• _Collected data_
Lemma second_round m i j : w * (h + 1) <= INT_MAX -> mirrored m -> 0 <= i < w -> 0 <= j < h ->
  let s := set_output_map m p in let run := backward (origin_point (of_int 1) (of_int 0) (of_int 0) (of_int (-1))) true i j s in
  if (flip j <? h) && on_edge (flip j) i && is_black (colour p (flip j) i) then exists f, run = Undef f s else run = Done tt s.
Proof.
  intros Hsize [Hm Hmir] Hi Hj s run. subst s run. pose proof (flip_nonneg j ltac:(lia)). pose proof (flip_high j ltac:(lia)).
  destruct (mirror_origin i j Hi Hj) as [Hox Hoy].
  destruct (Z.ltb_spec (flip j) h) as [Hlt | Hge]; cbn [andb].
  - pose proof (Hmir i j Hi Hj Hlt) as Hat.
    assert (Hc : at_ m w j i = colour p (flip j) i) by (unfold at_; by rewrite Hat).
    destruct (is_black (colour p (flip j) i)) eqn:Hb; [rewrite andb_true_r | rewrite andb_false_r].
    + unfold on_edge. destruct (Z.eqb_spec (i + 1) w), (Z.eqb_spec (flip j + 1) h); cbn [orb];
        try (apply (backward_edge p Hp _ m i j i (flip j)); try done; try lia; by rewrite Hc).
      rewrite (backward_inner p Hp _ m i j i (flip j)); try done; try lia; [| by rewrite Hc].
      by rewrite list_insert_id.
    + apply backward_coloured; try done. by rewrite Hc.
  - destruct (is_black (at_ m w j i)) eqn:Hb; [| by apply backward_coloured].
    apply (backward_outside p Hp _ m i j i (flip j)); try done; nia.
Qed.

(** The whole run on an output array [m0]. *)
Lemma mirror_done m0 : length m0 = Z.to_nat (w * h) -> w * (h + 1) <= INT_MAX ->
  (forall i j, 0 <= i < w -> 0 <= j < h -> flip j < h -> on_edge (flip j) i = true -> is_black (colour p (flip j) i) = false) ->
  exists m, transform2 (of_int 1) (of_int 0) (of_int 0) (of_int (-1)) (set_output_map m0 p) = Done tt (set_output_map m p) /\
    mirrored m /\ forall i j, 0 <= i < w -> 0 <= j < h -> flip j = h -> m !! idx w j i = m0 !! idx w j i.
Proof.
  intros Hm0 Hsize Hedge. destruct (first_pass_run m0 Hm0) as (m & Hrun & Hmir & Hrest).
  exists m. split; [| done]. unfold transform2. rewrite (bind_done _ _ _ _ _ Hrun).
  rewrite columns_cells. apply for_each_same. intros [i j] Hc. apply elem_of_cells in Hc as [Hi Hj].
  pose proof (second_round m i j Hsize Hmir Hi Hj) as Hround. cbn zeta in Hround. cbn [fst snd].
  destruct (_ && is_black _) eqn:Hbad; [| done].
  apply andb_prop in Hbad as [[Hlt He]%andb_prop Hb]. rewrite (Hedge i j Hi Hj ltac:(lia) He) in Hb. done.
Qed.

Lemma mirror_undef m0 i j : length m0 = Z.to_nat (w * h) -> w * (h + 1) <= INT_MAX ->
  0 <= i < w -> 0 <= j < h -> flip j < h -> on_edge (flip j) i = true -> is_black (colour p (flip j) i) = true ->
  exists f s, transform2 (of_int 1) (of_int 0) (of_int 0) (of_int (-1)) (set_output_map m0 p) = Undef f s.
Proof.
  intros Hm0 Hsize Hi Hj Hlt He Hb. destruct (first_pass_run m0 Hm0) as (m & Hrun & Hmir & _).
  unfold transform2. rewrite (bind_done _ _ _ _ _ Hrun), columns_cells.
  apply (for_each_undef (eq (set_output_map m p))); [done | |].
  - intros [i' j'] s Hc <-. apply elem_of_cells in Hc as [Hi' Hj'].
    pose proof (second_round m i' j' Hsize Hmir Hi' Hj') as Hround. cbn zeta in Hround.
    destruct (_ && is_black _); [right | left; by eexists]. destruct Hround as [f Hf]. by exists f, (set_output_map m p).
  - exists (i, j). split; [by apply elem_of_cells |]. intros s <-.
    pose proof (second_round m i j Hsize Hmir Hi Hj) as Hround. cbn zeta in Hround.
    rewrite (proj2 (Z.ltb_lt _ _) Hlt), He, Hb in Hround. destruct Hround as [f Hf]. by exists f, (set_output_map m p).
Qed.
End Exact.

• _PROBLEM DESCRIPTION_
All of the data above should be duplicated exactly.

• _ANSWER TO THIS EXERCISE_
Lemma second_round m i j : w * (h + 1) <= INT_MAX -> mirrored m -> 0 <= i < w -> 0 <= j < h ->
  let s := set_output_map m p in let run := backward (origin_point (of_int 1) (of_int 0) (of_int 0) (of_int (-1))) true i j s in
  if (flip j <? h) && on_edge (flip j) i && is_black (colour p (flip j) i) then exists f, run = Undef f s else run = Done tt s.
Proof.
  intros Hsize [Hm Hmir] Hi Hj s run. subst s run. pose proof (flip_nonneg j ltac:(lia)). pose proof (flip_high j ltac:(lia)).
  destruct (mirror_origin i j Hi Hj) as [Hox Hoy].
  destruct (Z.ltb_spec (flip j) h) as [Hlt | Hge]; cbn [andb].
  - pose proof (Hmir i j Hi Hj Hlt) as Hat.
    assert (Hc : at_ m w j i = colour p (flip j) i) by (unfold at_; by rewrite Hat).
    destruct (is_black (colour p (flip j) i)) eqn:Hb; [rewrite andb_true_r | rewrite andb_false_r].
    + unfold on_edge. destruct (Z.eqb_spec (i + 1) w), (Z.eqb_spec (flip j + 1) h); cbn [orb];
        try (apply (backward_edge p Hp _ m i j i (flip j)); try done; try lia; by rewrite Hc).
      rewrite (backward_inner p Hp _ m i j i (flip j)); try done; try lia; [| by rewrite Hc].
      by rewrite list_insert_id.
    + apply backward_coloured; try done. by rewrite Hc.
  - destruct (is_black (at_ m w j i)) eqn:Hb; [| by apply backward_coloured].
    apply (backward_outside p Hp _ m i j i (flip j)); try done; nia.
Qed.

(** The whole run on an output array [m0]. *)
Lemma mirror_done m0 : length m0 = Z.to_nat (w * h) -> w * (h + 1) <= INT_MAX ->
  (forall i j, 0 <= i < w -> 0 <= j < h -> flip j < h -> on_edge (flip j) i = true -> is_black (colour p (flip j) i) = false) ->
  exists m, transform2 (of_int 1) (of_int 0) (of_int 0) (of_int (-1)) (set_output_map m0 p) = Done tt (set_output_map m p) /\
    mirrored m /\ forall i j, 0 <= i < w -> 0 <= j < h -> flip j = h -> m !! idx w j i = m0 !! idx w j i.
Proof.
  intros Hm0 Hsize Hedge. destruct (first_pass_run m0 Hm0) as (m & Hrun & Hmir & Hrest).
  exists m. split; [| done]. unfold transform2. rewrite (bind_done _ _ _ _ _ Hrun).
  rewrite columns_cells. apply for_each_same. intros [i j] Hc. apply elem_of_cells in Hc as [Hi Hj].
  pose proof (second_round m i j Hsize Hmir Hi Hj) as Hround. cbn zeta in Hround. cbn [fst snd].
  destruct (_ && is_black _) eqn:Hbad; [| done].
  apply andb_prop in Hbad as [[Hlt He]%andb_prop Hb]. rewrite (Hedge i j Hi Hj ltac:(lia) He) in Hb. done.
Qed.

Lemma mirror_undef m0 i j : length m0 = Z.to_nat (w * h) -> w * (h + 1) <= INT_MAX ->
  0 <= i < w -> 0 <= j < h -> flip j < h -> on_edge (flip j) i = true -> is_black (colour p (flip j) i) = true ->
  exists f s, transform2 (of_int 1) (of_int 0) (of_int 0) (of_int (-1)) (set_output_map m0 p) = Undef f s.
Proof.
  intros Hm0 Hsize Hi Hj Hlt He Hb. destruct (first_pass_run m0 Hm0) as (m & Hrun & Hmir & _).
  unfold transform2. rewrite (bind_done _ _ _ _ _ Hrun), columns_cells.
  apply (for_each_undef (eq (set_output_map m p))); [done | |].
  - intros [i' j'] s Hc <-. apply elem_of_cells in Hc as [Hi' Hj'].
    pose proof (second_round m i' j' Hsize Hmir Hi' Hj') as Hround. cbn zeta in Hround.
    destruct (_ && is_black _); [right | left; by eexists]. destruct Hround as [f Hf]. by exists f, (set_output_map m p).
  - exists (i, j). split; [by apply elem_of_cells |]. intros s <-.
    pose proof (second_round m i j Hsize Hmir Hi Hj) as Hround. cbn zeta in Hround.
    rewrite (proj2 (Z.ltb_lt _ _) Hlt), He, Hb in Hround. destruct Hround as [f Hf]. by exists f, (set_output_map m p).
Qed.
End Exact.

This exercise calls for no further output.